Here, Coronavirus is striking more harshly, putting millions of lives at risk and destroying not only the economy of individuals, companies and nations, but also the sense of unity that was the great revolutionary ideal and vision of those politicians, intellectuals, philosopher that fought for a united Europe. Those people were Altiero Spinelli, Konrad Adenauer, Joseph Bech, Johan Willem Beyen, Winston Churchill, Nicole Fontaine, Alcide De Gasperi, Walter Hallstein, Ursula Hirschmann, Nilde Iotti, Marga Klompé, Anna Lindh, Helmut Kohl, François Mitterrand, Sicco Mansholt, Melina Mercouri, Jean Monnet, Robert Schuman, Paul-Henri Spaak, Simone Veil, Louise Weiss.

They all knew and experienced the tragedy and the disasters caused by the previous two world wars, and like Martin Luther King after them, they had a dream: create a United Europe to avoid the same mistakes, the genocides, the divisions.

Those men were thinking of a better, more solid and supportive continent, one that could prevent conventional armed conflicts between its nations. Surely they were not imagining that their beloved Europe would have one day faced a completely different war, the one against an invisible enemy, a virus as small as 120nm (one nanometer is 1/1,000,000,000 of a meter.) that could dismantle the finally acquired sense of safety of twenty-seven countries.


From the Treaty of Rome up to today, a long difficult path.

Since 1957, when the Treaty of Rome established the European Economic Community (EEC), or "common market", lots has been done, lots has been achieved. Not everything has been good, many results have been far from ideal, divisions have been kept, double standards have been in place and sometimes reinforced by the lack of a united political idea and by the economic differences between northern and southern Europe. Furthermore many decisions were controversial, like the one about Greece during the economic crisis, in short, we seem to be far from having reached a true and deep new European identity.... but we are certainly better than in the 1930s. Just thing of Erasmus, Shengen and most of all this: The EU is "founded on the values of respect for human dignity, freedom, democracy, equality, the rule of law and respect for human rights, including the rights of persons belonging to minorities ... in a society in which pluralism, non-discrimination, tolerance, justice, solidarity and equality between women and men prevail."

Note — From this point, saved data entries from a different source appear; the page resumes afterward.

(** X10.  Whatever the environment answers, a power operation
    ([doOperation], and [Start], [Stop], [Restart], [Kill]) never deletes
    or creates anything and runs nothing on the machine: beside reading and
    waiting its only submission is a [ServerOperation]; [Remove] beside
    reading and waiting only submits the deletion; and [StartDocker],
    [StopDocker], [Upgrade], [installDocker] and [setHostname] submit
    nothing to the provider: beside reading they only log and run
    commands. *)
Theorem operations_calls_confined (d : Driver) (t : clcgo.OperationType) :
  (makesOnly env (fun x => powerCall x = true) (doOperation t d)
   /\ makesOnly env (fun x => powerCall x = true) (Start d)
   /\ makesOnly env (fun x => powerCall x = true) (Stop d)
   /\ makesOnly env (fun x => powerCall x = true) (Restart d)
   /\ makesOnly env (fun x => powerCall x = true) (Kill d))
  /\ makesOnly env (fun x => removalCall x = true) (Remove d)
  /\ (makesOnly env (fun x => commandCall x = true) (StartDocker d)
      /\ makesOnly env (fun x => commandCall x = true) (StopDocker d)
      /\ makesOnly env (fun x => commandCall x = true) (Upgrade d)
      /\ makesOnly env (fun x => commandCall x = true) (installDocker d)
      /\ makesOnly env (fun x => commandCall x = true) (setHostname d)).
Proof.
  assert (Hp : forall d0, makesOnly env (fun x => powerCall x = true) (getServer d0)).
  { intros d0. apply (makesOnly_weaken (fun x => readingCall x = true));
      [| apply getServer_reads].
    intros x Hx. destruct x; try discriminate Hx; reflexivity. }
  assert (Hr : forall d0, makesOnly env (fun x => removalCall x = true) (getServer d0)).
  { intros d0. apply (makesOnly_weaken (fun x => readingCall x = true));
      [| apply getServer_reads].
    intros x Hx. destruct x; try discriminate Hx; reflexivity. }
  assert (Hc : forall d0 a,
             makesOnly env (fun x => commandCall x = true) (GetSSHCommand d0 a)).
  { intros d0 a. apply (makesOnly_weaken (fun x => readingCall x = true));
      [| apply GetSSHCommand_reads].
    intros x Hx. destruct x; try discriminate Hx; reflexivity. }
  assert (Hdo : forall t0 d0,
             makesOnly env (fun x => powerCall x = true) (doOperation t0 d0))
    by (intros t0 d0; unfold doOperation; cbv zeta; only_calls).
  split; [| split].
  - split; [apply Hdo |]. split; [| split; [| split]].
    + unfold Start. only_calls.
    + unfold Stop. only_calls.
    + unfold Restart. only_calls.
    + unfold Kill. only_calls.
  - unfold Remove. only_calls.
  - split; [| split; [| split; [| split]]].
    + unfold StartDocker. only_calls.
    + unfold StopDocker. only_calls.
    + unfold Upgrade. only_calls.
    + unfold installDocker. only_calls.
    + unfold setHostname. only_calls.
Qed.

(** ** What the methods leave in the driver *)

Lemma getServer_frame (d d' : Driver) (h h' : History)
    (r : clcgo.Client * clcgo.Server + clcgo.Server * error) :
  runs env (getServer d) h h' (d', r) -> samePair d d'.
Proof.
  unfold getServer. cbv zeta. intros H.
  apply runs_bind_inv in H. destruct H as (h1 & [d1 rc] & Hc & H).
  apply getClientWithPersistence_frame in Hc. cbv beta iota in H.
  run_inv H; exact Hc.
Qed.

Lemma GetIP_frame (d d' : Driver) (h h' : History) (r : string + error) :
  runs env (GetIP d) h h' (d', r) -> samePair d d'.
Proof.
  unfold GetIP. cbv zeta. intros H.
  apply runs_bind_inv in H. destruct H as (h1 & [d1 rc] & Hc & H).
  apply getServer_frame in Hc. cbv beta iota in H.
  run_inv H; exact Hc.
Qed.

Lemma GetSSHCommand_frame (d d' : Driver) (args : list string)
    (h h' : History) (r : ssh.Cmd + error) :
  runs env (GetSSHCommand d args) h h' (d', r) -> samePair d d'.
Proof.
  unfold GetSSHCommand. intros H.
  apply runs_bind_inv in H. destruct H as (h1 & [d1 rc] & Hc & H).
  apply GetIP_frame in Hc. cbv beta iota in H.
  run_inv H; exact Hc.
Qed.

Lemma doOperation_frame (t : clcgo.OperationType) (d d' : Driver)
    (h h' : History) (r : option error) :
  runs env (doOperation t d) h h' (d', r) -> samePair d d'.
Proof.
  unfold doOperation. intros H.
  apply runs_bind_inv in H. destruct H as (h1 & [d1 rc] & Hc & H).
  apply getServer_frame in Hc. cbv beta iota in H.
  run_inv H; try exact Hc.
  apply tracked_returns in H. destruct H as [-> _]. exact Hc.
Qed.

Lemma samePair_ServerID (d d' : Driver) :
  samePair d d' -> ServerID d' = ServerID d.
Proof. intros [-> | [cr ->]]; reflexivity. Qed.

(** X11.  Whatever the environment answers, a run of [doOperation], of
    [Start], [Stop], [Restart], [Kill], of [Remove], of [GetIP], [GetURL],
    [GetState] or [GetSSHCommand] changes no field of the driver but the
    cached pair; in particular the identifier of the server stays, also
    after a [Remove] that succeeded. *)
Theorem operations_keep_fields (d d' : Driver) (h h' : History) :
  (forall t r, runs env (doOperation t d) h h' (d', r) -> samePair d d')
  /\ (forall r, runs env (Start d) h h' (d', r) -> samePair d d')
  /\ (forall r, runs env (Stop d) h h' (d', r) -> samePair d d')
  /\ (forall r, runs env (Restart d) h h' (d', r) -> samePair d d')
  /\ (forall r, runs env (Kill d) h h' (d', r) -> samePair d d')
  /\ (forall r, runs env (Remove d) h h' (d', r) ->
        samePair d d' /\ ServerID d' = ServerID d)
  /\ (forall r, runs env (GetIP d) h h' (d', r) -> samePair d d')
  /\ (forall r, runs env (GetURL d) h h' (d', r) -> samePair d d')
  /\ (forall r, runs env (GetState d) h h' (d', r) -> samePair d d')
  /\ (forall args r,
        runs env (GetSSHCommand d args) h h' (d', r) -> samePair d d').
Proof.
  assert (Hw : forall t (k : Driver * option error
                            -> itree driverE (Driver * option error)) r,
             (forall d0 e, k (d0, e) = Ret (d0, e)
                           \/ exists e', k (d0, e) = Ret (d0, e')) ->
             runs env (ITree.bind (doOperation t d) k) h h' (d', r) ->
             samePair d d').
  { intros t k r Hk H.
    apply runs_bind_inv in H. destruct H as (h1 & [d1 r1] & H1 & H).
    apply doOperation_frame in H1.
    destruct (Hk d1 r1) as [Heq | [e' Heq]]; rewrite Heq in H;
      apply runs_ret_inv in H; destruct H as [_ H]; inversion H; subst;
      exact H1. }
  split; [intros t r; apply doOperation_frame |].
  split; [intros r; apply (Hw clcgo.PowerOnServer); intros d0 [e |];
          left; reflexivity |].
  split; [intros r; apply (Hw clcgo.PowerOffServer); intros d0 [e |];
          left; reflexivity |].
  split; [intros r; apply (Hw clcgo.RebootServer); intros d0 [e |];
          left; reflexivity |].
  split; [intros r; apply (Hw clcgo.PowerOffServer); intros d0 [e |];
          left; reflexivity |].
  split.
  { intros r H.
    assert (Hs : samePair d d').
    { unfold Remove in H.
      apply runs_bind_inv in H. destruct H as (h1 & [d1 rc] & Hc & H).
      apply getServer_frame in Hc. cbv beta iota in H.
      run_inv H; try exact Hc.
      apply tracked_returns in H. destruct H as [-> _]. exact Hc. }
    split; [exact Hs | exact (samePair_ServerID _ _ Hs)]. }
  split; [intros r; apply GetIP_frame |].
  split.
  { intros r H. unfold GetURL in H.
    apply runs_bind_inv in H. destruct H as (h1 & [d1 rc] & Hc & H).
    apply GetIP_frame in Hc. cbv beta iota in H. run_inv H; exact Hc. }
  split.
  { intros r H. unfold GetState in H.
    apply runs_bind_inv in H. destruct H as (h1 & [d1 rc] & Hc & H).
    apply getServer_frame in Hc. cbv beta iota in H. run_inv H; exact Hc. }
  intros args r. apply GetSSHCommand_frame.
Qed.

We shall overcome ..the Coronavirus

Now what we must ask ourselves and what we must ask our representatives is: shall we succumb to the fears and divisions that Coronavirus might instill in us? Should we go back to the false sense of security provided by separated nations with their illusory sense of identity, or should we learn from all this incredible sci-fi looking like situation and build a better Europe? I am sure we should look ahead towards the time after the Coronavirus, keeping in mind that we can win this war only if we all act together, and work to build a much more equal Europe, one that praises its differences and at the same time provides a profound identity. Let's build the necessary medical walls amongst our countries now in order to kill the possibility of a devastating pandemic, but let's knock them down when everything will be over, to start a brand new world.


Where I am from!

I am from Rome, the World, Europe, Italy, Europe, the World, Rome, Italy, Rome Europe, the World..... and so are you, wherever you are!